Setelah saya runtut dari
awal, sebabnya sederhana. Karena saya lupa tersenyum saat berjumpa itu.
Ternyata, untuk senyum butuh konsentrasi. Ketika kepala tidak memberi porsi
pada pertemuan itu dan melayang pada
urusan yang lain maka jadinya seperti itu. Masih untung kalau tidak konsentrasi
itu membuat kita lupa tersenyum, kalu tidak konsentrasi malah membuat kita tersenyum
terus, kan bahaya.!!
Pada kasus lain, saya
menjumpai suatu komunikasi muslimah yang tengah bercanda dengan tawanya yang
ngakak dan sangat mengesalkan, tema pembicaraan yang sudah tidak terarah dan
diramaikan intermezzo diluar batas. Pada kasus ini, pada saat kita tidak bisa
mengendalikan diri maka senyum bisa menjadi tidak bermakna. Ngakak dan sampai
lupa diri. Pada kondisi seperti inilah senyum menjadi melalaikan.

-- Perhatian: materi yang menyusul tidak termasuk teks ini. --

(* ===== verification/WebSafety.v ===== *)
(** * The web module: memory safety

    Contexts are shared by the queue, the map of requests and the callbacks of
    the worker thread, and their arguments by copies in the list of results.
    [web_ok] says who owns what; every operation keeps it, so that none follows a
    dangling pointer or frees an object twice, in any order of services, cycles
    and callbacks that do not overlap.  The callbacks run in the worker's thread without a
    lock, and an example shows what an overlap can do. *)
From stdpp Require Import prelude gmap.
From Stdlib Require Import ZArith Lia String.
From S2P Require Import Prelude Protocol Favorites Strings Transfer TransferProofs Web.

Section Safety.
Context {T : Type} {TM : TransferManager T} {TL : TransferLaws T} {BLD : Build}.

(** Whether an assertion may fail: there are requests with POST arguments, which the library
    may refuse, services with a bad parameter, or callbacks in another thread. *)
Context (risky : bool).

(** ** Results *)

(** A run that returns a value in [P], or that ends at an assertion. *)
Definition safely {A} (P : A -> Prop) (o : outcome A) : Prop :=
  match o with Ok a => P a | Fault f => f = Aborted /\ NDEBUG = false /\ risky = true end.

Lemma safely_bind {A B} (P : A -> Prop) (Q : B -> Prop) (m : outcome A) (k : A -> outcome B) :
  safely P m -> (forall a, P a -> safely Q (k a)) -> safely Q (m ≫= k).
Proof. destruct m as [a|f]; cbn; auto. Qed.

Lemma safely_ASSERT {A} (Q : A -> Prop) b (k : unit -> outcome A) :
  (b = false -> risky = true) -> safely Q (k tt) -> safely Q (ASSERT b ≫= k).
Proof. unfold ASSERT. destruct b; [done|]. cbn. destruct NDEBUG eqn:E; cbn; auto. Qed.

Lemma safely_impl {A} (P Q : A -> Prop) m : safely P m -> (forall a, P a -> Q a) -> safely Q m.
Proof. destruct m as [a|f]; cbn; auto. Qed.

(** ** Ownership *)

Record web_ok (bound : Z) (s : WebModule T) : Prop := {
  ok_seq : 100 <= m_nReqSeq s <= bound;
  ok_live : forall p c, contexts s !! p = Some c -> 100 < nReqSeq c <= m_nReqSeq s;
  ok_seq_inj : forall p q c d, contexts s !! p = Some c -> contexts s !! q = Some d -> nReqSeq c = nReqSeq d -> p = q;
  ok_args : forall p c a, contexts s !! p = Some c -> pArgument c = Some a ->
    risky = true /\ exists ps, arguments s !! a = Some ps /\ Forall param_ok ps;
  ok_args_inj : forall p q c d a, contexts s !! p = Some c -> contexts s !! q = Some d ->
    pArgument c = Some a -> pArgument d = Some a -> p = q;
  ok_queue : forall p, p ∈ m_vRequestQueue s ->
    exists c, contexts s !! p = Some c /\ m_mapRequest (m_pHttpClient s) !! nReqSeq c = None;
  ok_queue_nodup : NoDup (m_vRequestQueue s);
  ok_requests : forall n p, m_mapRequest (m_pHttpClient s) !! n = Some p -> exists c, contexts s !! p = Some c /\ nReqSeq c = n;
  ok_results : forall r, r ∈ m_lstResult (m_pHttpClient s) -> 100 < nReqSeq r <= m_nReqSeq s /\
    forall p c, contexts s !! p = Some c -> nReqSeq c = nReqSeq r -> pArgument c = pArgument r;
  ok_tasks : forall n t, m_mapSeqNo2TaskId (m_pHttpClient s) !! n = Some t -> task_id t /\ is_Some (m_pTransferManager s);
  ok_transfer : forall t, m_pTransferManager s = Some t -> transfer_ok t
}.

(** What [web_ok] says about a copy of a context that was taken from the results. *)
Definition result_ok (r : HTTPCONTEXT) (s : WebModule T) : Prop :=
  forall p c, contexts s !! p = Some c -> nReqSeq c = nReqSeq r -> pArgument c = pArgument r.

(** Changes of a context that leave its number and its argument alone. *)
Definition keeps (f : HTTPCONTEXT -> HTTPCONTEXT) : Prop :=
  forall c, nReqSeq (f c) = nReqSeq c /\ pArgument (f c) = pArgument c.

Lemma lookup_update (m : gmap positive HTTPCONTEXT) f p c q d : keeps f -> m !! p = Some c -> <[p := f c]> m !! q = Some d ->
  exists d', m !! q = Some d' /\ nReqSeq d' = nReqSeq d /\ pArgument d' = pArgument d.
Proof.
  intros Hf Hp Hq. destruct (Hf c) as [H1 H2]. destruct (decide (q = p)) as [->|Hne].
  - rewrite lookup_insert_eq in Hq. injection Hq as <-. eauto.
  - rewrite lookup_insert_ne in Hq by done. eauto.
Qed.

Tapi, lain lagi dengan kasus
yang satu ini. Saya sampai diliputi pertanyaan “ Apa salah saya ? “, ketika
saya menjumpai seorang teman yang seperti sakit gigi. Diajak ngomong ini
diam, diajak bercanda diam, diajak ini
diam. Repot. Perasaan bersalah ternyata terbawa sampai kerumah dan semua membuat
saya merasa tidak enak . Mau minta maaf nggak tahu saya salah apa. Mau tanya
apa salah saya, nggak ada kesempatan ( wong diam saja ). Mau diam saja, saya
juga mikir.
Sebagai orang yang
mengenalnya, saya bisa menebak kalau dia sedang bermasalah . Tapi, orang yang
tidak mengenal dia belum tentu bisa menduga ke arah itu dan memaklumi. Bikin
repot orangkan. Dari kasus ini saya bisa menyimpulkan bahwa untuk tersenyum pun
kita butuh penataan emosi. Pada saat kita tidak bisa menstabilkan emosi, yang
muncul adalah prasangka. Prasangka yang akan
merepotkan dan kadang menyiksa lawn bicara. Makanya pada saat sedih,
bahkan sedih banget, kita tertantang untuk tetap tegar biar nggak membuat orang
berpikir yang macam-macam. Salah satunya dengan senyum itu.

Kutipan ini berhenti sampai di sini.